▸ Work request
Go over the records and copy every line with the string "bool".

▸ Stored data
(* ===== verification/Weekly.v ===== *)
(** * The weekly report ([reportGenerator.ts])

    [generateWeeklyReport] reads the ledger, the statistics and the
    directory, keeps the reports whose [timestamp] lies in the Monday-based
    week of [now] ([startOfWeek]/[endOfWeek] of date-fns, local time), and
    aggregates them: counts by status, counts by type, the ten areas and
    the ten contributors with most reports.  The aggregations use plain
    JavaScript objects as dictionaries, so the model has their semantics:
    own properties in insertion order, a lookup of a missing key that falls
    through to [Object.prototype], the [__proto__] accessor, and the order
    of [Object.entries] (array-index keys first, ascending).
    [downloadWeeklyReportAsCSV] renders the report as text (the two
    downloads are in [Export]).  Local time is UTC shifted by a fixed offset
    [tz] (milliseconds east of UTC); daylight-saving transitions are not
    modelled. *)

From S2P Require Import Prelude JsString KVStore Clock DateParse NumberFormat Model Accounts Reports.
From Stdlib Require Import Ascii.

Local Open Scope Z_scope.

(** ** The week of an instant, in local time *)

(** The local day number (days since 1970-01-01) of an instant. *)
Definition local_days (tz t : Z) : Z := (t + tz) `div` ms_per_day.

(** [getDay()]: 0 for Sunday; 1970-01-01 was a Thursday. *)
Definition day_of_week (d : Z) : Z := (d + 4) `mod` 7.

(** [startOfWeek(now, { weekStartsOn: 1 })]: local midnight of the Monday
    on or before [now]. *)
Definition startOfWeek (tz t : Z) : Z :=
  let d := local_days tz t in
  let diff := (day_of_week d + 7 - 1) `mod` 7 in
  (d - diff) * ms_per_day - tz.

(** [endOfWeek(now, { weekStartsOn: 1 })]: the last millisecond of the
    following Sunday. *)
Definition endOfWeek (tz t : Z) : Z := startOfWeek tz t + 7 * ms_per_day - 1.

(** [isWithinInterval(new Date(ts), { start, end })]: an invalid date is in
    no interval. *)
Definition in_week (tz now : Z) (ts : string) : bool :=
  match parse_iso ts with
  | Some t => (startOfWeek tz now <=? t) && (t <=? endOfWeek tz now)
  | None => false
  end.

(** ** Plain objects used as dictionaries *)

(** The own properties of an object, in insertion order. *)
Definition obj (V : Type) : Type := list (string * V).

Definition obj_get {V} (o : obj V) (k : string) : option V :=
  snd <$> List.find (λ kv, String.eqb kv.1 k) o.

(** [o[k] = v]: replaces an own property in place, or adds it at the end. *)
Fixpoint obj_set {V} (o : obj V) (k : string) (v : V) : obj V :=
  match o with
  | [] => [(k, v)]
  | (k', v') :: o' => if String.eqb k' k then (k, v) :: o' else (k', v') :: obj_set o' k v
  end.

(** The properties every plain object inherits from [Object.prototype]. *)
Definition proto_props : list string :=
  ["constructor"; "hasOwnProperty"; "isPrototypeOf"; "propertyIsEnumerable"; "toLocaleString";
   "toString"; "valueOf"; "__defineGetter__"; "__defineSetter__"; "__lookupGetter__";
   "__lookupSetter__"; "__proto__"].

Definition inherited (k : string) : bool := bool_decide (k ∈ proto_props).

(** [String(Object.prototype[k])]: the source text of a native function, or
    [[object Object]] for the prototype itself. *)
Definition proto_text (k : string) : string :=
  if String.eqb k "__proto__" then "[object Object]"
  else if String.eqb k "constructor" then "function Object() { [native code] }"
  else "function " +:+ k +:+ "() { [native code] }".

▸ Response to the task
Definition in_week (tz now : Z) (ts : string) : bool :=
Definition inherited (k : string) : bool := bool_decide (k ∈ proto_props).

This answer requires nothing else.